Andrey Matveyev,* Kathryn T. Young, Julie Rumble, Jennifer Lee, Elaine Bucheimer, Andrew Meng, Jeff Elhai
Dept. of Biology, University of Richmond, Richmond VA 23173, U.S.A.

The spaced heterocysts that appear in Anabaena PCC 7120 in response to nitrogen starvation have been explained by a model resting on two assumptions: (1) the first cells to begin differentiation arise at random along the filament, and (2) an inhibitor of differentiation diffuses laterally from differentiating cells. We have considered an alternative model, one that postulates nonrandom initiation of differentiation governed by a cell's position in the cell cycle. The model has been tested in two ways. First, the pattern of cell division within a filament has been studied, to see if it could underlie the ultimate pattern of differentiating cells. Cell division was found not to occur at random. Rather, contiguous cells are likely to share a common position in the cell cycle. Second, we have attempted to alter the normal regulation of DNA synthesis and cell division by manipulating genes encoding DNA methyltransferases, enzymes that have been shown to control both DNA replication and differentiation in other bacteria. Four such genes have been cloned. Two (dmnA and dmnD) encode enzymes that methylate the same sequence (GATC).

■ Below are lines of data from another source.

(* ===== verification/BackupEvents.v ===== *)
(** * host_backup: service state and the event log

    [libs/host_backup/src/host_backup/events.py] and the [_LoopState] of
    [runner.py].  The log is the sequence of events appended to
    [events.jsonl]; [event_schema] transcribes the documented payload of every
    event type. *)

From Stdlib Require Import NArith ZArith QArith Lia.
From S2P Require Import Prelude PyStr PyJson PyPath PyMonad Host BackupConfig.
From stdpp Require Import options.
#[global] Open Scope nat_scope.
#[local] Open Scope py_scope.

Inductive BackupEventType :=
  | BACKUP_STARTED | SNAPSHOT_CREATED | SNAPSHOT_FAILED | SNAPSHOT_DELETED
  | RESTIC_BACKUP_SUCCEEDED | RESTIC_BACKUP_FAILED | FORGET_COMPLETED | PRUNE_COMPLETED
  | PRUNE_SKIPPED | CONFIG_RELOADED | REPO_INIT_ATTEMPTED | REPO_INIT_SUCCEEDED
  | TICK_SKIPPED_DUE_TO_MISSING_SECRETS | TICK_ERROR.

#[export] Instance BackupEventType_eq_dec : EqDecision BackupEventType.
Proof. solve_decision. Defined.

Definition all_event_types : list BackupEventType :=
  [BACKUP_STARTED; SNAPSHOT_CREATED; SNAPSHOT_FAILED; SNAPSHOT_DELETED;
   RESTIC_BACKUP_SUCCEEDED; RESTIC_BACKUP_FAILED; FORGET_COMPLETED; PRUNE_COMPLETED;
   PRUNE_SKIPPED; CONFIG_RELOADED; REPO_INIT_ATTEMPTED; REPO_INIT_SUCCEEDED;
   TICK_SKIPPED_DUE_TO_MISSING_SECRETS; TICK_ERROR].

Definition event_value (t : BackupEventType) : pystr :=
  match t with
  | BACKUP_STARTED => "BACKUP_STARTED"
  | SNAPSHOT_CREATED => "SNAPSHOT_CREATED"
  | SNAPSHOT_FAILED => "SNAPSHOT_FAILED"
  | SNAPSHOT_DELETED => "SNAPSHOT_DELETED"
  | RESTIC_BACKUP_SUCCEEDED => "RESTIC_BACKUP_SUCCEEDED"
  | RESTIC_BACKUP_FAILED => "RESTIC_BACKUP_FAILED"
  | FORGET_COMPLETED => "FORGET_COMPLETED"
  | PRUNE_COMPLETED => "PRUNE_COMPLETED"
  | PRUNE_SKIPPED => "PRUNE_SKIPPED"
  | CONFIG_RELOADED => "CONFIG_RELOADED"
  | REPO_INIT_ATTEMPTED => "REPO_INIT_ATTEMPTED"
  | REPO_INIT_SUCCEEDED => "REPO_INIT_SUCCEEDED"
  | TICK_SKIPPED_DUE_TO_MISSING_SECRETS => "TICK_SKIPPED_DUE_TO_MISSING_SECRETS"
  | TICK_ERROR => "TICK_ERROR"
  end.

Definition event_type_of (s : pystr) : option BackupEventType :=
  List.find (λ t, event_value t =? s) all_event_types.

Definition BACKUP_EVENT_SOURCE : pystr := "backup".
Definition envelope_keys : list pystr := [u "timestamp"; u "type"; u "event_id"; u "source"].

(** The payload fields of the typed event classes, in order. *)
Definition event_schema (t : BackupEventType) : list pystr :=
  match t with
  | BACKUP_STARTED => [u "tick_id"; u "trigger_reason"]
  | SNAPSHOT_CREATED => [u "tick_id"; u "method"; u "snapshot_path"; u "duration_seconds";
      u "helper_exit_code"; u "helper_stdout"; u "helper_stderr"]
  | SNAPSHOT_FAILED => [u "tick_id"; u "method"; u "error_message"]
  | SNAPSHOT_DELETED => [u "tick_id"; u "method"; u "snapshot_path"; u "success"; u "error_message"]
  | RESTIC_BACKUP_SUCCEEDED => [u "tick_id"; u "snapshot_id"; u "source_path";
      u "duration_seconds"; u "stdout"; u "stderr"]
  | RESTIC_BACKUP_FAILED => [u "tick_id"; u "source_path"; u "exit_code";
      u "duration_seconds"; u "stdout"; u "stderr"]
  | FORGET_COMPLETED | PRUNE_COMPLETED =>
      [u "tick_id"; u "exit_code"; u "duration_seconds"; u "stdout"; u "stderr"]
  | PRUNE_SKIPPED => [u "tick_id"; u "age_hours"; u "interval_hours"]
  | CONFIG_RELOADED => [u "tick_id"; u "backup_toml_mtime"; u "restic_env_mtime"]
  | REPO_INIT_ATTEMPTED => [u "tick_id"; u "repository_url"]
  | REPO_INIT_SUCCEEDED => [u "tick_id"; u "repository_url"; u "stdout"; u "stderr"]
  | TICK_SKIPPED_DUE_TO_MISSING_SECRETS => [u "tick_id"; u "missing_keys"]
  | TICK_ERROR => [u "tick_id"; u "error_type"; u "error_message"; u "traceback"]
  end.

Section service.
Context `{Host}.

(** [_LoopState] *)
Record LoopState := {
  events_dir : option path;
  last_backup_toml_mtime : option Q;
  last_restic_env_mtime : option Q;
  last_tick_end_monotonic : option Q;
  last_known_config : option BackupConfig;
  current_tick_id : pystr }.

(** What the service reads and writes: its loop state, the operating system
    and the lines appended to the event log. *)
Record svc := { sv_loop : LoopState; sv_host : host; sv_log : list dict }.

Definition set_host (h : host) (s : svc) : svc :=
  {| sv_loop := sv_loop s; sv_host := h; sv_log := sv_log s |}.
Definition set_loop (l : LoopState) (s : svc) : svc :=
  {| sv_loop := l; sv_host := sv_host s; sv_log := sv_log s |}.
Definition append_log (e : dict) (s : svc) : svc :=
  {| sv_loop := sv_loop s; sv_host := sv_host s; sv_log := sv_log s ++ [e] |}.

Abbreviation SM := (M svc).

Definition new_event_id : SM pystr :=
  x ← fresh_uuid sv_host set_host; mret (u "evt-" ++ x).

Definition now_iso (h : host) : pystr := utc_strftime "%Y-%m-%dT%H:%M:%S.%f000Z" h.

Definition dict_update (d fields : dict) : dict :=
  fold_left (λ d kv, dset kv.1 kv.2 d) fields d.

Definition make_event (event_type : BackupEventType) (fields : dict) : SM dict :=
  ts ← observe sv_host now_iso;
  id ← new_event_id;
  mret (dict_update
    [(u "timestamp", JStr ts); (u "type", JStr (event_value event_type));
     (u "event_id", JStr id); (u "source", JStr BACKUP_EVENT_SOURCE)] fields).

(** Appends one line, or drops the event when the directory is unset or not
    writable; it never raises. *)
Definition write_event (dir : option path) (event : dict) : SM unit :=
  match dir with
  | None => mret tt
  | Some dir => λ s,
      let '(ok, h) := mkdir_p dir (sv_host s) in
      if negb ok then (Ret tt, set_host h s)
      else if append_ok (child dir "events.jsonl") h
           then (Ret tt, append_log event (set_host h s))
           else (Ret tt, set_host h s)
  end.

(** [write_event(state.events_dir, make_event(t, tick_id=..., ...))] *)
Definition emit (t : BackupEventType) (fields : dict) : SM unit :=
  l ← gets sv_loop;
  e ← make_event t ((u "tick_id", JStr (current_tick_id l)) :: fields);
  write_event (events_dir l) e.

Definition _safe_mtime (p : path) (h : host) : option Q := stat_mtime p h.

Definition opt_float (q : option Q) : json := match q with Some q => JFloat q | None => JNull end.

(** ** Facts: what emitting leaves *)

Definition event_type (e : dict) : option BackupEventType :=
  as_str (jget "type" e) ≫= event_type_of.

(** An event of type [t] for tick [tick], with exactly the documented keys. *)
Definition conforms (tick : pystr) (t : BackupEventType) (e : dict) : Prop :=
  dkeys e = envelope_keys ++ event_schema t
  ∧ event_type e = Some t
  ∧ dget "tick_id" e = Some (JStr tick)
  ∧ dget "source" e = Some (JStr BACKUP_EVENT_SOURCE).

(** The new log entries of a run, by type: all for the tick of the state the
    run started in. *)
Definition logged (s s' : svc) (ts : list BackupEventType) : Prop :=
  ∃ evs, sv_log s' = sv_log s ++ evs
    ∧ Forall2 (conforms (current_tick_id (sv_loop s))) ts evs.

Lemma event_value_of t : event_type_of (event_value t) = Some t.
Proof. by destruct t; vm_compute. Qed.

Lemma dict_update_new (d fields : dict) :
  NoDup (dkeys fields) → (∀ k, k ∈ dkeys fields → k ∉ dkeys d) →
  dict_update d fields = d ++ fields.
Proof.
  unfold dict_update. revert d. induction fields as [|[k v] fields IH]; intros d Hnd Hout; simpl.
  - by rewrite app_nil_r.
  - simpl in Hnd. apply NoDup_cons in Hnd as [Hk Hnd].
    assert (dset k v d = d ++ [(k, v)]) as ->.
    { assert (k ∉ dkeys d) as Hk' by (apply Hout; left). clear -Hk'.
      induction d as [|[k' v'] d IH]; simpl; [done|].
      apply not_elem_of_cons in Hk' as [Hne Hk']. rewrite bool_decide_eq_false_2 by done.
      by rewrite IH. }
    rewrite IH; [by rewrite <- app_assoc|done|].
    intros k' Hk'. unfold dkeys. rewrite map_app, elem_of_app. simpl.
    intros [Hin|Hin]; [by apply (Hout k'); [right|]|]. set_solver.
Qed.

(** [emit] adds at most one event, and exactly one when the log is writable. *)
Definition log_ready (s : svc) : Prop :=
  ∃ dir, events_dir (sv_loop s) = Some dir
    ∧ ∀ h, (mkdir_p dir h).1 = true ∧ append_ok (child dir "events.jsonl") (mkdir_p dir h).2 = true.

#[local] Arguments dict_update : simpl never.

(** The event [emit t fields] writes in state [s], up to its timestamp and id. *)
Definition event_of (s : svc) (t : BackupEventType) (fields : dict) (ts id : pystr) : dict :=
  [(u "timestamp", JStr ts); (u "type", JStr (event_value t)); (u "event_id", JStr id);
   (u "source", JStr BACKUP_EVENT_SOURCE); (u "tick_id", JStr (current_tick_id (sv_loop s)))]
  ++ fields.

Lemma emit_log t fields s :
  dkeys ((u "tick_id", JNull) :: fields) = event_schema t →
  ∃ s' ts id, emit t fields s = (Ret tt, s') ∧ sv_loop s' = sv_loop s
    ∧ (sv_log s' = sv_log s ∨ sv_log s' = sv_log s ++ [event_of s t fields ts id])
    ∧ (log_ready s → sv_log s' = sv_log s ++ [event_of s t fields ts id]).
Proof.
  intros Hkeys. unfold emit, make_event, new_event_id, fresh_uuid, observe, gets, mbind, M_bind.
  simpl. destruct (uuid4 (sv_host s)) as [x h] eqn:Eu. simpl.
  set (e := dict_update _ _).
  assert (e = event_of s t fields (now_iso (sv_host s)) (u "evt-" ++ x)) as ->.
  { apply dict_update_new; simpl in *; rewrite Hkeys.
    - destruct t; vm_compute; by repeat (constructor; [set_solver|]); constructor.
    - intros k Hk Hin. destruct t; vm_compute in Hk, Hin; set_solver. }
  set (e := event_of _ _ _ _ _).
  unfold write_event. destruct (events_dir (sv_loop s)) as [dir|] eqn:Ed.
  - simpl. destruct (mkdir_p dir h) as [ok h'] eqn:Em. destruct ok; simpl.
    + destruct (append_ok _ h') eqn:Ea; do 3 eexists; split_and!; eauto.
      intros (dir' & Hd & Hr). simplify_eq. destruct (Hr h) as [_ Hr2].
      rewrite Em in Hr2. simpl in Hr2. congruence.
    + do 3 eexists. split_and!; eauto. intros (dir' & Hd & Hr). simplify_eq.
      destruct (Hr h) as [Hr1 _]. by rewrite Em in Hr1.
  - do 3 eexists. split_and!; eauto. intros (dir' & Hd & _). congruence.
Unshelve. all: exact [].
Qed.

Lemma event_of_conforms s t fields ts id :
  dkeys ((u "tick_id", JNull) :: fields) = event_schema t →
  conforms (current_tick_id (sv_loop s)) t (event_of s t fields ts id).
Proof.
  intros Hkeys. split; [|split; [|split; done]].
  - unfold dkeys, event_of. rewrite map_app. simpl in *. by rewrite <- Hkeys.
  - unfold event_type, event_of, jget. simpl. apply event_value_of.
Qed.

Lemma emit_spec t fields s :
  dkeys ((u "tick_id", JNull) :: fields) = event_schema t →
  ∃ s', emit t fields s = (Ret tt, s') ∧ sv_loop s' = sv_loop s
    ∧ (logged s s' [] ∨ logged s s' [t]) ∧ (log_ready s → logged s s' [t]).
Proof.
  intros Hkeys. destruct (emit_log t fields s Hkeys) as (s' & ts & id & E & Hl & Hlog & Hr).
  assert (sv_log s' = sv_log s ++ [event_of s t fields ts id] → logged s s' [t]) as Hone.
  { intros Es. exists [event_of s t fields ts id]. split; [done|].
    constructor; [by apply event_of_conforms | done]. }
  exists s'. split_and!; auto. destruct Hlog as [Es|Es]; [left|right; auto].
  exists []. by rewrite app_nil_r.
Qed.

Lemma logged_nil s : logged s s [].
Proof. exists []. by rewrite app_nil_r. Qed.

Lemma logged_app s1 s2 s3 ts1 ts2 :
  current_tick_id (sv_loop s1) = current_tick_id (sv_loop s2) →
  logged s1 s2 ts1 → logged s2 s3 ts2 → logged s1 s3 (ts1 ++ ts2).
Proof.
  intros Et (e1 & H1 & F1) (e2 & H2 & F2). exists (e1 ++ e2).
  split; [by rewrite H2, H1, app_assoc|]. rewrite <- Et in F2. by apply Forall2_app.
Qed.
End service.

Abbreviation SM := (M svc).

Loss of dmnA appears to be lethal, while its presence in multiple copies leads to a striking drop in the frequency of heterocysts. Another gene (dmnB) encodes a GGCC-specific DNA methyltransferase. Different manipulations of the dmnB region has led to either the loss of the ability to differentiate or to heterocyst formation in the presence of nitrate. These results will be discussed in terms of opposing models to explain the spaced differentiation of heterocysts.